Segundo as gravações de suas conversas, o americano e o russo concordaram que a relação pessoal entre eles era “a chave do futuro”. Brejnev chegou a se presenteado com uma limusine, da mesma forma com que o ditador Kim Jong-un ganhou uma de Putin.

Trump se fia no “rapport” com o colega. O entorno no Kremlin desconfia que ele apenas queira auferir louros políticos e vantagens econômicas na reabertura do mercado russo que virá se a guerra acabar. Já seus críticos nos EUA e Europa apenas o veem como manipulável.

O problema se ser a pessoa certa na hora certa do processo histórico é estar à altura dele. Noves foras considerações morais de caráter, Trump realmente parece apenas buscar sua máxima declarada de proclamar vitória a qualquer custo, mesmo na derrota sua ou dos outros.

Independentemente dessas características, o que reforça a visão impessoal da história, uma nova ordem já emerge na Europa e, de lá, tende a reverberar mundo afora.

No mesmo dia em que proclamou um cessar-fogo inexistente, o americano viu a Alemanha aprovar uma mudança tectônica na sua imagem de monólito da austeridade fiscal em favor de se rearmar e animar a economia.

Este é o país que levou, como ator de uma geopolítica em desencanto, o mundo a duas guerras mundiais quando resolveu investir no seu atávico belicismo —uma delas sob o farol aberrante do nazismo.

Que seu rearmamento seja aplaudido de pé por europeus é sinal inequívoco dos novos tempos. A França de outro personagem que adoraria estar nos livros de história, Emmanuel Macron, virou profeta do gasto militar. Bruxelas promete R$ 5 trilhões para defesa nos próximos anos.

Também na terça, a Polônia e os Estados Bálticos, todos com muitos motivos para temer uma Rússia reenergizada pela “pax trumpista”, anunciaram que vão deixar o tratado que baniu as horrendas minas antipessoais para coalhar suas fronteiras com esses armamentos.
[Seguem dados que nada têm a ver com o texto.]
Lemma svc_step_coll_wf s s' : svc_step s s' -> coll_wf (fst s) (snd s) -> coll_wf (fst s') (snd s').
Proof.
  intros Hstep Hwf.
  destruct Hstep as [env coll d Hd|env coll b|s1 s2 kw r Hc|s1 s2 k r Hr|s1 s2 k kw r Hu|s1 s2 k r Hd|s1 s2 f r Hl];
    try done.
  - destruct s1 as [env coll], s2 as [env' coll']. rewrite create_run in Hc.
    eapply save_wf; [exact Hwf| |exact Hc]. intros n. by rewrite from_kwargs_no_pk.
  - destruct (read_effect _ _ _ _ Hr) as (-> & _ & _ & Hoid & _).
    eapply coll_wf_next_oid; [|exact Hwf]. lia.
  - rewrite update_run in Hu. destruct (read k s1) as [[e|x] [env1 coll1]] eqn:Hr;
      destruct (read_effect _ _ _ _ Hr) as (Hc & _ & _ & Hoid & He); cbn in Hc, Hoid; subst coll1;
      [|injection Hu as _ <-; cbn; eapply coll_wf_next_oid; [|exact Hwf]; lia].
    destruct s2 as [env' coll']. specialize (He e eq_refl). destruct (Hwf _ _ He) as [Hk Hn].
    refine (save_wf env1 (snd s1) _ _ _ _ _ _ Hu); [eapply coll_wf_next_oid; [|exact Hwf]; lia|].
    intros n. rewrite set_last_updated_pk, merge_pk, Hk. intros [= Hkn]. rewrite Hoid. by apply Hn.
  - rewrite delete_run in Hd. destruct (read k s1) as [[e|x] [env1 coll1]] eqn:Hr;
      destruct (read_effect _ _ _ _ Hr) as (Hc & _ & _ & Hoid & _); cbn in Hc, Hoid; subst coll1.
    + unfold delete_doc in Hd. destruct (store_up env1); injection Hd as _ <-; cbn;
        [apply map_Forall_delete|]; (eapply coll_wf_next_oid; [|exact Hwf]); cbn; lia.
    + injection Hd as _ <-. cbn. eapply coll_wf_next_oid; [|exact Hwf]. lia.
  - destruct (list_docs_effect _ _ _ _ Hl) as (-> & _ & Hoid & _).
    eapply coll_wf_next_oid; [|exact Hwf]. lia.
Qed.
Lemma leaf_row_lookup fuel rf x ks (r : list Z) k :
  k < length r ->
  leaf_row fuel rf x ks r !! k =
  if decide (k ∈ ks) then Some (Z.of_nat (leaf_of fuel rf x k)) else r !! k.
Proof.
  revert r. induction ks as [|k' ks IH]; intros r Hk.
  - rewrite decide_False; [done|]. apply not_elem_of_nil.
  - rewrite leaf_row_cons, IH by (by rewrite length_insert).
    destruct (decide (k ∈ ks)) as [Hin|Hnin].
    + by rewrite decide_True by (by right).
    + destruct (decide (k = k')) as [->|Hne].
      * rewrite decide_True by left. by apply list_lookup_insert_eq.
      * rewrite decide_False by (intros [?|?]%elem_of_cons; done).
        by apply list_lookup_insert_ne.
Qed.

Lemma expected_ids_cell id_type fuel rf features ids ks i k x :
  shape0 features = shape0 ids -> rectangular ids ->
  rows features !! i = Some x -> k < shape1 ids ->
  cell (expected_ids id_type fuel rf features ids ks) i k =
  Ok (if decide (k ∈ ks) then Z.of_nat (leaf_of fuel rf x k) else to_id id_type (-1)).
Proof.
  intros H0 Hrect Hx Hk. unfold cell, bind0, expected_ids, shape0 in *. cbn [rows].
  rewrite lookup_zip_with, Hx.
  destruct (lookup_lt_is_Some_2 (rows ids) i) as [r Hr];
    [rewrite <- H0; by eapply lookup_lt_Some|].
  rewrite Hr. cbn.
  assert (length r = cols ids) as Hlen by (by eapply (Forall_lookup_1 _ _ _ _ Hrect)).
  rewrite leaf_row_lookup by (rewrite length_fmap; unfold shape1 in Hk; lia).
  case_decide; [done|].
  rewrite list_lookup_fmap.
  destruct (lookup_lt_is_Some_2 r k) as [v ->]; [unfold shape1 in Hk; lia|done].
Qed.




(** *** The checks at the head of [leaf_ids] *)

Lemma eqb_true (a b : nat) : (a =? b) = true -> a = b.
Proof. apply Nat.eqb_eq. Qed.
Lemma mem_In (x : Z) (l : list Z) : mem x l = true <-> In x l.
Proof.
  unfold mem. rewrite existsb_exists. split.
  - intros [y [Hy He]]. apply Z.eqb_eq in He. now subst.
  - intros H. exists x. split; [exact H | apply Z.eqb_refl].
Qed.

Lemma mem_false (x : Z) (l : list Z) : mem x l = false <-> ~ In x l.
Proof.
  rewrite <- mem_In. destruct (mem x l); split; congruence.
Qed.

Lemma in_all_spec (x : Z) (others : list (list Z)) :
  forallb (mem x) others = true <-> (forall Y, In Y others -> In x Y).
Proof.
  rewrite forallb_forall. split; intros H Y HY.
  - apply mem_In. now apply H.
  - apply mem_In. now apply H.
Qed.

Lemma keep_first_In (others : list (list Z)) (A seen : list Z) (x : Z) :
  In x (keep_first others seen A) <->
  In x A /\ ~ In x seen /\ (forall Y, In Y others -> In x Y).
Proof.
  revert seen. induction A as [|a A IH]; intros seen; simpl.
  - tauto.
  - destruct (forallb (mem a) others) eqn:Hall;
      destruct (mem a seen) eqn:Hseen; simpl.
    + rewrite IH. apply mem_In in Hseen.
      split.
      * intros (H1 & H2 & H3). tauto.
      * intros ([E | H1] & H2 & H3); [subst; contradiction | tauto].
    + rewrite IH. apply mem_false in Hseen.
      pose proof (proj1 (in_all_spec a others) Hall) as Hall'. simpl.
      split.
      * intros [E | (H1 & H2 & H3)].
        -- subst. tauto.
        -- tauto.
      * intros ([E | H1] & H2 & H3); [now left |].
        destruct (Z.eq_dec a x) as [E | N]; [now left | right].
        repeat split; try assumption. intros [E | H]; [contradiction | tauto].
    + rewrite IH. split.
      * intros (H1 & H2 & H3). tauto.
      * intros ([E | H1] & H2 & H3); [| tauto].
        subst. pose proof (proj2 (in_all_spec _ _) H3). congruence.
    + rewrite IH. split.
      * intros (H1 & H2 & H3). tauto.
      * intros ([E | H1] & H2 & H3); [| tauto].
        subst. pose proof (proj2 (in_all_spec _ _) H3). congruence.
Qed.

Lemma index_of_cons_neq (x a : Z) (l : list Z) :
  x <> a -> index_of x (a :: l) = S (index_of x l).
Proof.
  intros N. simpl. destruct (Z.eqb_spec x a); [contradiction | reflexivity].
Qed.

Lemma StronglySorted_ext {T : Type} (R R' : T -> T -> Prop) (l : list T) :
  (forall x y, In x l -> In y l -> R x y -> R' x y) ->
  StronglySorted R l -> StronglySorted R' l.
Proof.
  intros Hext Hs. induction Hs as [|a l Hs IH Hall].
  - constructor.
  - constructor.
    + apply IH. intros x y Hx Hy. apply Hext; now right.
    + rewrite Forall_forall in *. intros y Hy.
      apply Hext; [now left | now right | now apply Hall].
Qed.

Lemma keep_first_sorted (others : list (list Z)) (A seen : list Z) :
  StronglySorted (fun x y => (index_of x A < index_of y A)%nat)
                 (keep_first others seen A).
Proof.
  revert seen. induction A as [|a A IH]; intros seen; simpl keep_first.
  - constructor.
  - assert (Hshift : forall s,
      (forall y, In y (keep_first others s A) -> y <> a) ->
      StronglySorted (fun x y => (index_of x (a :: A) < index_of y (a :: A))%nat)
                     (keep_first others s A)).
    { intros s Hne. eapply StronglySorted_ext; [| apply (IH s)].
      intros x y Hx Hy Hlt. cbv beta in *.
      rewrite !index_of_cons_neq by auto. lia. }
    destruct (forallb (mem a) others) eqn:Hall;
      destruct (mem a seen) eqn:Hseen; cbn [andb negb].
    + apply Hshift. intros y Hy E. subst y.
      apply keep_first_In in Hy. apply mem_In in Hseen. tauto.
    + assert (Hne : forall y, In y (keep_first others (a :: seen) A) -> y <> a).
      { intros y Hy E. subst y. apply keep_first_In in Hy.
        simpl in Hy. tauto. }
      constructor.
      * now apply Hshift.
      * rewrite Forall_forall. intros y Hy.
        rewrite (index_of_cons_neq y a) by auto.
        cbn [index_of]. rewrite Z.eqb_refl. lia.
    + apply Hshift. intros y Hy E. subst y.
      apply keep_first_In in Hy. destruct Hy as (_ & _ & H3).
      pose proof (proj2 (in_all_spec _ _) H3). congruence.
    + apply Hshift. intros y Hy E. subst y.
      apply keep_first_In in Hy. destruct Hy as (_ & _ & H3).
      pose proof (proj2 (in_all_spec _ _) H3). congruence.
Qed.

(** C1: [Intersect(A, B, ...)] holds exactly the values of [A] that occur in
    every other argument, each once, listed by increasing position of their
    first occurrence in [A]; on the arrays of the test it is
    [[2,5,1,7,0,10]]. *)
Theorem Intersect_spec :
  (forall (A B : list Z) (rest : list (list Z)),
      (forall x, In x (Intersect A B rest) <->
                 In x A /\ forall Y, In Y (B :: rest) -> In x Y) /\
      StronglySorted (fun x y => (index_of x A < index_of y A)%nat)
                     (Intersect A B rest) /\
      NoDup (Intersect A B rest)) /\
  Intersect [2; 2; 5; 1; 7; 0; 10]
            [1; 2; 3; 4; 4; 5; 7; 10; 0]
            [[0; 1; 2; 3; 4; 5; 6; 7; 10]] = [2; 5; 1; 7; 0; 10].
Proof.
  split; [| reflexivity].
  intros A B rest.
  assert (Hs := keep_first_sorted (B :: rest) A []).
  fold (Intersect A B rest) in Hs.
  split; [| split].
  - intros x. unfold Intersect. rewrite keep_first_In. simpl. tauto.
  - exact Hs.
  - induction Hs as [|a l Hs IH Hall]; constructor.
    + intros Hin. rewrite Forall_forall in Hall.
      specialize (Hall a Hin). lia.
    + exact IH.
Qed.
A Finlândia deve segui-los.

Uma versão báltica da Cortina de Ferro, que até há pouco tempo seria vista como um retrocesso no tabuleiro civilizatório, com efeito foi celebrada pelos membros da Otan.

O próximo capítulo é incerto, podendo ser nos extremos uma paz ditada pela força ou a Terceira Guerra Mundial, ou ainda a mais convencional acomodação. Uma coisa é certa: o anjo da história lido por Walter Benjamin a partir do quadro de Paul Klee, fixa o olhar para o passado, mas é tragado pelo futuro.